-- EXERCISE DESCRIPTION --
The output is the lines below from the one with "Theorem text_validators_ignore_blanks" through the one with "Theorem validator_postcondition", both included, printed exactly and with no other line.

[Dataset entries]

(** Blanks around the text of a symbol, a side or an order type make
    no difference: with blanks of any kind (spaces, tabs, line ends,
    no-break and other Unicode spaces) before and behind it the text gets
    the result and the error message of the text itself. *)
Theorem text_validators_ignore_blanks
        (raw : string) (before behind : list N) :
  Forall Spec.blank before ->
  Forall Spec.blank behind ->
  forall run,
    In run [Validator.validate_symbol; Validator.validate_side;
            Validator.validate_order_type] ->
    run (encode before ++ raw ++ encode behind) env tr = run raw env tr.
Proof.
  intros Hb Ha run Hrun.
  assert (E := normal_form_surrounded before behind raw Hb Ha).
  destruct Hrun as [<-|[<-|[<-|[]]]].
  - rewrite !validate_symbol_run. cbv zeta. now rewrite E.
  - rewrite !validate_side_run. cbv zeta. now rewrite E.
  - rewrite !validate_order_type_run. cbv zeta. now rewrite E.
Qed.

(** What a validator returns: a symbol of 5 to 12 characters of
    [A-Z0-9] that is the uppercased-and-trimmed form of the input; the side BUY or SELL;
    the order type MARKET or LIMIT; for quantity and price the float that
    [float] read from the text, which does not compare [<= 0]. *)
Theorem validator_postcondition
        (f : field) (raw : string) (v : value) (tr' : trace) :
  validate f raw env tr = (Ok v, tr') ->
  match f, v with
  | Symbol, VStr s =>
      s = strip (upper raw) /\ Spec.normal_form raw s /\
      well_formed_symbol s = true
  | Side, VStr s => s = "BUY" \/ s = "SELL"
  | OrderType, VStr s => s = "MARKET" \/ s = "LIMIT"
  | Quantity, VFloat x | Price, VFloat x =>
      float_of_string raw = Some x /\ leb x f_zero = false
  | _, _ => False
  end.
Proof.
  intros H. destruct f; unfold validate, bind in H.
  - rewrite validate_symbol_run in H. cbv zeta in H.
    destruct (well_formed_symbol _) eqn:Hw; inversion H; subst.
    split; [reflexivity|]. split; [apply normal_form_strip_upper | exact Hw].
  - rewrite validate_side_run in H. cbv zeta in H.
    destruct (Validator.str_in _ _) eqn:Hw; inversion H; subst.
    now apply accepted_side.
  - rewrite validate_order_type_run in H. cbv zeta in H.
    destruct (Validator.str_in _ _) eqn:Hw; inversion H; subst.
    now apply accepted_order_type.
  - rewrite validate_quantity_run in H.
    destruct (float_of_string raw) as [q|]; [|discriminate H].
    destruct (leb q f_zero) eqn:Hq; [discriminate H|].
    destruct (ltb q f_0_001); inversion H; subst; now split.
  - rewrite validate_price_run in H.
    destruct (float_of_string raw) as [q|]; [|discriminate H].
    destruct (leb q f_zero) eqn:Hq; inversion H; subst; now split.
Qed.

-- RESULT OF THIS TASK --
Theorem text_validators_ignore_blanks
        (raw : string) (before behind : list N) :
  Forall Spec.blank before ->
  Forall Spec.blank behind ->
  forall run,
    In run [Validator.validate_symbol; Validator.validate_side;
            Validator.validate_order_type] ->
    run (encode before ++ raw ++ encode behind) env tr = run raw env tr.
Proof.
  intros Hb Ha run Hrun.
  assert (E := normal_form_surrounded before behind raw Hb Ha).
  destruct Hrun as [<-|[<-|[<-|[]]]].
  - rewrite !validate_symbol_run. cbv zeta. now rewrite E.
  - rewrite !validate_side_run. cbv zeta. now rewrite E.
  - rewrite !validate_order_type_run. cbv zeta. now rewrite E.
Qed.

(** What a validator returns: a symbol of 5 to 12 characters of
    [A-Z0-9] that is the uppercased-and-trimmed form of the input; the side BUY or SELL;
    the order type MARKET or LIMIT; for quantity and price the float that
    [float] read from the text, which does not compare [<= 0]. *)
Theorem validator_postcondition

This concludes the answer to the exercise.